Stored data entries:
----------------------------------------
Lemma scaled_lt m1 e1 m2 e2 :
  -1074 <= e1 -> e1 < e2 -> Zpos m1 < 2 ^ 53 -> 2 ^ 52 <= Zpos m2 ->
  Zpos m1 * 2 ^ (e1 + 1074) < Zpos m2 * 2 ^ (e2 + 1074).
Proof.
  intros H1 H12 Hm1 Hm2.
  replace (e2 + 1074) with ((e2 - e1 - 1) + 1 + (e1 + 1074)) by lia.
  rewrite (Z.pow_add_r 2 (e2 - e1 - 1 + 1) (e1 + 1074)) by lia.
  rewrite (Z.pow_add_r 2 (e2 - e1 - 1) 1) by lia.
  assert (Hp : 0 < 2 ^ (e1 + 1074)) by (apply Z.pow_pos_nonneg; lia).
  assert (Hq : 1 <= 2 ^ (e2 - e1 - 1)).
  { change 1 with (2 ^ 0). apply Z.pow_le_mono_r; lia. }
  rewrite Z.mul_assoc. apply Z.mul_lt_mono_pos_r; [exact Hp|].
  change (2 ^ 1) with 2.
  change (2 ^ 53) with (2 ^ 52 * 2) in Hm1.
  nia.
Qed.

Lemma compare_scaled x y :
  valid x = true -> valid y = true -> isfinite x = true -> isfinite y = true ->
  SFcompare x y = Some (scaled x ?= scaled y).
Proof.
  destruct x as [sx|sx| |sx mx ex]; destruct y as [sy|sy| |sy my ey];
    intros Hx Hy Fx Fy; try discriminate; unfold SFcompare, scaled.
  - reflexivity.
  - apply valid_finite_bounds in Hy. destruct Hy as [[He _] _].
    pose proof (scaled_pos my ey ltac:(lia)).
    f_equal. destruct sy; unfold cond_Zopp; symmetry;
      [apply Z.compare_gt_iff | apply Z.compare_lt_iff]; lia.
  - apply valid_finite_bounds in Hx. destruct Hx as [[He _] _].
    pose proof (scaled_pos mx ex ltac:(lia)).
    f_equal. destruct sx; unfold cond_Zopp; symmetry;
      [apply Z.compare_lt_iff | apply Z.compare_gt_iff]; lia.
  - apply valid_finite_bounds in Hx. destruct Hx as [[Hx1 _] [Hx2 Hx3]].
    apply valid_finite_bounds in Hy. destruct Hy as [[Hy1 _] [Hy2 Hy3]].
    pose proof (scaled_pos mx ex ltac:(lia)) as Px.
    pose proof (scaled_pos my ey ltac:(lia)) as Py.
    f_equal.
    destruct sx, sy; unfold cond_Zopp.
    + (* both negative *)
      destruct (Z.compare_spec ex ey) as [E|E|E].
      * subst ey. change (Pos.compare_cont Eq mx my) with (Pos.compare mx my).
        rewrite Z.compare_opp.
        rewrite <- Zmult_compare_compat_r
          by (apply Z.lt_gt, Z.pow_pos_nonneg; lia).
        rewrite <- Pos2Z.inj_compare. symmetry. apply Pos.compare_antisym.
      * pose proof (scaled_lt mx ex my ey ltac:(lia) E Hx2 (Hy3 ltac:(lia))).
        symmetry. apply Z.compare_gt_iff. lia.
      * pose proof (scaled_lt my ey mx ex ltac:(lia) E Hy2 (Hx3 ltac:(lia))).
        symmetry. apply Z.compare_lt_iff. lia.
    + symmetry. apply Z.compare_lt_iff. lia.
    + symmetry. apply Z.compare_gt_iff. lia.
    + destruct (Z.compare_spec ex ey) as [E|E|E].
      * subst ey. change (Pos.compare_cont Eq mx my) with (Pos.compare mx my).
        rewrite Pos2Z.inj_compare.
        apply Zmult_compare_compat_r, Z.lt_gt, Z.pow_pos_nonneg; lia.
      * pose proof (scaled_lt mx ex my ey ltac:(lia) E Hx2 (Hy3 ltac:(lia))).
        symmetry. apply Z.compare_lt_iff. lia.
      * pose proof (scaled_lt my ey mx ex ltac:(lia) E Hy2 (Hx3 ltac:(lia))).
        symmetry. apply Z.compare_gt_iff. lia.
Qed.
(** X12: the login handler answers 200, 400 or 401 and nothing else,
    whatever the request and the database; when the database lookup
    fails, the answer is the one given when no user is found, never 500. *)
Theorem login_survives_database_failure (findOne : option json → result (option User))
    (fields : gmap string json) (now : Z) :
  (auth_status (login jwt_encode bcrypt_compare JWT_SECRET findOne fields now) = 200
   ∨ auth_status (login jwt_encode bcrypt_compare JWT_SECRET findOne fields now) = 400
   ∨ auth_status (login jwt_encode bcrypt_compare JWT_SECRET findOne fields now) = 401)
  ∧ (∀ e, findOne (fields !! "email") = Throw e →
          login jwt_encode bcrypt_compare JWT_SECRET findOne fields now
          = login jwt_encode bcrypt_compare JWT_SECRET (λ _, Ok None) fields now).
Proof.
  split.
  - unfold login. destruct (_ || _); simpl; [auto|].
    destruct (database_login jwt_encode bcrypt_compare JWT_SECRET findOne
                (fields !! "email") (fields !! "password") now) as [r|] eqn:Hdb.
    + apply database_login_Some in Hdb as (u & p & _ & _ & _ & ->). simpl. auto.
    + destruct (fallback_login_cases (fields !! "email") (fields !! "password") now)
        as [(t & _ & _ & _ & ->) | [_ ->]]; simpl; auto.
  - intros e Hthrow. unfold login, database_login. by rewrite Hthrow.
Qed.

(** X13: the login handler answers 200 exactly when email and password are
    truthy and either the database holds a user for the email whose hash
    matches the (textual) password, or the pair is one of the hard-coded
    accounts; it answers 400 exactly when email or password is missing or
    falsy. *)
Theorem login_success_iff (findOne : option json → result (option User))
    (fields : gmap string json) (now : Z) :
  (auth_status (login jwt_encode bcrypt_compare JWT_SECRET findOne fields now) = 200
   ↔ truthy (fields !! "email") = true ∧ truthy (fields !! "password") = true
     ∧ (database_match findOne (fields !! "email") (fields !! "password")
        ∨ test_match (fields !! "email") (fields !! "password")))
  ∧ (auth_status (login jwt_encode bcrypt_compare JWT_SECRET findOne fields now) = 400
     ↔ truthy (fields !! "email") = false ∨ truthy (fields !! "password") = false).
Proof.
  unfold login.
  destruct (truthy (fields !! "email")) eqn:He; simpl;
    [|split; split; [discriminate | intros (? & _); discriminate | auto | auto]].
  destruct (truthy (fields !! "password")) eqn:Hp; simpl;
    [|split; split; [discriminate | intros (_ & ? & _); discriminate | auto | auto]].
  destruct (database_login jwt_encode bcrypt_compare JWT_SECRET findOne
              (fields !! "email") (fields !! "password") now) as [r|] eqn:Hdb.
  - apply database_login_Some in Hdb as (u & p & Hu & Hpw & Hcmp & ->). simpl.
    split; split; try discriminate.
    + intros _. repeat split. left. by exists u, p.
    + done.
    + intros [?|?]; discriminate.
  - apply database_login_None in Hdb.
    destruct (fallback_login_cases (fields !! "email") (fields !! "password") now)
      as [(t & Hin & Het & Hpt & ->) | [Hno ->]]; simpl.
    + split; split; try discriminate.
      * intros _. repeat split. right. by exists t.
      * done.
      * intros [?|?]; discriminate.
    + split; split; try discriminate.
      * intros (_ & _ & [?|?]); contradiction.
      * intros [?|?]; discriminate.
Qed.

(** X14: a login answered 200 carries a token made for exactly the
    identity shown in the answer (same id, username and role), signed with
    the configured key at the time of the request and expiring 24 hours
    (86400 seconds) later. *)
Theorem login_token_matches_answer (findOne : option json → result (option User))
    (fields : gmap string json) (now : Z) :
  auth_status (login jwt_encode bcrypt_compare JWT_SECRET findOne fields now) = 200 →
  ∃ message claims email,
    login jwt_encode bcrypt_compare JWT_SECRET findOne fields now
    = AuthJson 200
        (LoginBody message
           (jwt_encode {| jwt_payload := claims; iat := now; jwt_exp := now + 86400;
                          key := JWT_SECRET |})
           {| view_id := user_id claims; view_username := username claims;
              view_email := email; view_role := role claims |}).
Proof.
  unfold login. destruct (_ || _); [discriminate|].
  destruct (database_login jwt_encode bcrypt_compare JWT_SECRET findOne
              (fields !! "email") (fields !! "password") now) as [r|] eqn:Hdb.
  - apply database_login_Some in Hdb as (u & p & _ & _ & _ & ->). intros _.
    by eexists _, _, _.
  - destruct (fallback_login_cases (fields !! "email") (fields !! "password") now)
      as [(t & _ & _ & _ & ->) | [_ ->]]; [|discriminate].
    intros _. by eexists _, _, _.
Qed.

(** X15: each of the three hard-coded accounts logs in whatever the
    database holds or answers: the request is answered 200, and unless the
    database itself has a matching user the answer is the test user's
    session, whose id is the account's email. *)
Theorem test_credentials_always_login (findOne : option json → result (option User))
    (fields : gmap string json) (now : Z) (t : test_user) :
  In t testUsers →
  fields !! "email" = Some (JStr (tu_email t)) →
  fields !! "password" = Some (JStr (tu_password t)) →
  auth_status (login jwt_encode bcrypt_compare JWT_SECRET findOne fields now) = 200
  ∧ (¬ database_match findOne (fields !! "email") (fields !! "password") →
     login jwt_encode bcrypt_compare JWT_SECRET findOne fields now
     = session "Login successful (test user)"
         {| user_id := tu_email t; username := tu_username t; role := tu_role t |}
         (tu_email t) now).
Proof.
  intros Hin He Hp.
  assert (Htruthy : truthy (fields !! "email") = true ∧ truthy (fields !! "password") = true).
  { rewrite He, Hp. simpl in Hin.
    destruct Hin as [<-|[<-|[<-|[]]]]; by vm_compute. }
  destruct Htruthy as [Hte Htp].
  assert (Hfall : fallback_login jwt_encode JWT_SECRET (fields !! "email")
                    (fields !! "password") now
                  = session "Login successful (test user)"
                      {| user_id := tu_email t; username := tu_username t;
                         role := tu_role t |} (tu_email t) now).
  { rewrite He, Hp. simpl in Hin.
    destruct Hin as [<-|[<-|[<-|[]]]]; reflexivity. }
  unfold login. rewrite Hte, Htp. simpl.
  destruct (database_login jwt_encode bcrypt_compare JWT_SECRET findOne
              (fields !! "email") (fields !! "password") now) as [r|] eqn:Hdb.
  - apply database_login_Some in Hdb as (u & p & Hu & Hpw & Hcmp & ->).
    split; [done|]. intros Hno. exfalso. apply Hno. by exists u, p.
  - rewrite Hfall. by split.
Qed.

End LoginFacts.

Lemma login_token_matches_answer_witness :
  auth_status (login sample_jwt_encode sample_bcrypt_compare "your-secret-key"
                 sample_findOne (credentials "test@example.com" "hunter2") 1000) = 200
  ∧ ∃ message claims email,
      login sample_jwt_encode sample_bcrypt_compare "your-secret-key"
        sample_findOne (credentials "test@example.com" "hunter2") 1000
      = AuthJson 200
          (LoginBody message
             (sample_jwt_encode {| jwt_payload := claims; iat := 1000;
                                   jwt_exp := 1000 + 86400; key := "your-secret-key" |})
             {| view_id := user_id claims; view_username := username claims;
                view_email := email; view_role := role claims |}).
Proof.
  assert (H200 : auth_status (login sample_jwt_encode sample_bcrypt_compare
                   "your-secret-key" sample_findOne
                   (credentials "test@example.com" "hunter2") 1000) = 200)
    by (vm_compute; reflexivity).
  split; [exact H200|].
  exact (login_token_matches_answer sample_jwt_encode sample_bcrypt_compare
           "your-secret-key" sample_findOne
           (credentials "test@example.com" "hunter2") 1000 H200).
Defined.

Lemma test_credentials_always_login_witness :
  In {| tu_email := "admin@example.com"; tu_password := "password123";
        tu_username := "admin"; tu_role := "admin" |} testUsers
  ∧ credentials "admin@example.com" "password123" !! "email"
    = Some (JStr "admin@example.com")
  ∧ credentials "admin@example.com" "password123" !! "password"
    = Some (JStr "password123")
  ∧ auth_status (login sample_jwt_encode sample_bcrypt_compare "your-secret-key"
                   sample_findOne (credentials "admin@example.com" "password123") 1000)
    = 200.
Proof.
  assert (Hin : In {| tu_email := "admin@example.com"; tu_password := "password123";
                      tu_username := "admin"; tu_role := "admin" |} testUsers)
    by (left; reflexivity).
  assert (He : credentials "admin@example.com" "password123" !! "email"
               = Some (JStr "admin@example.com")) by (vm_compute; reflexivity).
  assert (Hp : credentials "admin@example.com" "password123" !! "password"
               = Some (JStr "password123")) by (vm_compute; reflexivity).
  split; [exact Hin|]. split; [exact He|]. split; [exact Hp|].
  exact (proj1 (test_credentials_always_login sample_jwt_encode sample_bcrypt_compare
                  "your-secret-key" sample_findOne _ 1000 _ Hin He Hp)).
Defined.

(** ** The header of [/me] *)

Lemma split_space_word (w rest : string) :
  no_space w = true → split_space (w ++ " " ++ rest) = w :: split_space rest.
Proof.
  induction w as [|c w IH]; simpl; [done|].
  unfold no_space. simpl. intros Hw. apply andb_true_iff in Hw as [Hc Hw].
  apply negb_true_iff in Hc. rewrite Hc. by rewrite (IH Hw).
Qed.

Lemma split_space_one (w : string) :
  no_space w = true → split_space w = [w].
Proof.
  induction w as [|c w IH]; simpl; [done|].
  unfold no_space. simpl. intros Hw. apply andb_true_iff in Hw as [Hc Hw].
  apply negb_true_iff in Hc. rewrite Hc. by rewrite (IH Hw).
Qed.

Lemma append_space_nonempty (w rest : string) : (w ++ " " ++ rest) ≠ "".
Proof. destruct w; discriminate. Qed.

Lemma header_token_second (scheme tok : string) :
  no_space scheme = true → no_space tok = true →
  header_token (Some (scheme ++ " " ++ tok)) = Some tok.
Proof.
  intros Hs Ht. unfold header_token.
  pose proof (append_space_nonempty scheme tok) as Hne.
  apply eqb_false_iff in Hne. rewrite Hne.
  by rewrite (split_space_word scheme tok Hs), (split_space_one tok Ht).
Qed.

Lemma header_token_bearer (tok : string) :
  no_space tok = true → header_token (Some ("Bearer " ++ tok)) = Some tok.
Proof. intros Ht. exact (header_token_second "Bearer" tok eq_refl Ht). Qed.

Section MeFacts.

Variable jwt_decode : string → option jwt.
Variable JWT_SECRET : string.

(** X16: [/me] takes the second word of the Authorization header for the
    token and does not examine the first: any scheme word is answered like
    'Bearer'. A request with no header, or a header of one word, is
    answered 401 'No token provided' before any token or database is
    consulted. *)
Theorem me_reads_second_word (scheme tok : string)
    (findUser : string → result (option User)) (now : Z) :
  no_space scheme = true → no_space tok = true →
  me jwt_decode JWT_SECRET (Some (scheme ++ " " ++ tok)) findUser now
  = me jwt_decode JWT_SECRET (Some ("Bearer " ++ tok)) findUser now
  ∧ me jwt_decode JWT_SECRET (Some scheme) findUser now
    = AuthJson 401 (AuthError "No token provided")
  ∧ me jwt_decode JWT_SECRET None findUser now
    = AuthJson 401 (AuthError "No token provided").
Proof.
  intros Hs Ht. unfold me.
  rewrite (header_token_second scheme tok Hs Ht).
  rewrite (header_token_bearer tok Ht).
  split; [done|]. split; [|done].
  unfold header_token. destruct (String.eqb_spec scheme "") as [->|_]; [done|].
  by rewrite (split_space_one scheme Hs).
Qed.

Definition view_of (u : User) : user_view :=
  {| view_id := User_id u;
     view_username := User_username u;
     view_email := User_email u;
     view_role := User_role u |}.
----------------------------------------
_What you have to do_
Where does the word "exactly" appear in the records above? Return every line that holds it.

_Exercise output_
(** X13: the login handler answers 200 exactly when email and password are
    accounts; it answers 400 exactly when email or password is missing or
(** X14: a login answered 200 carries a token made for exactly the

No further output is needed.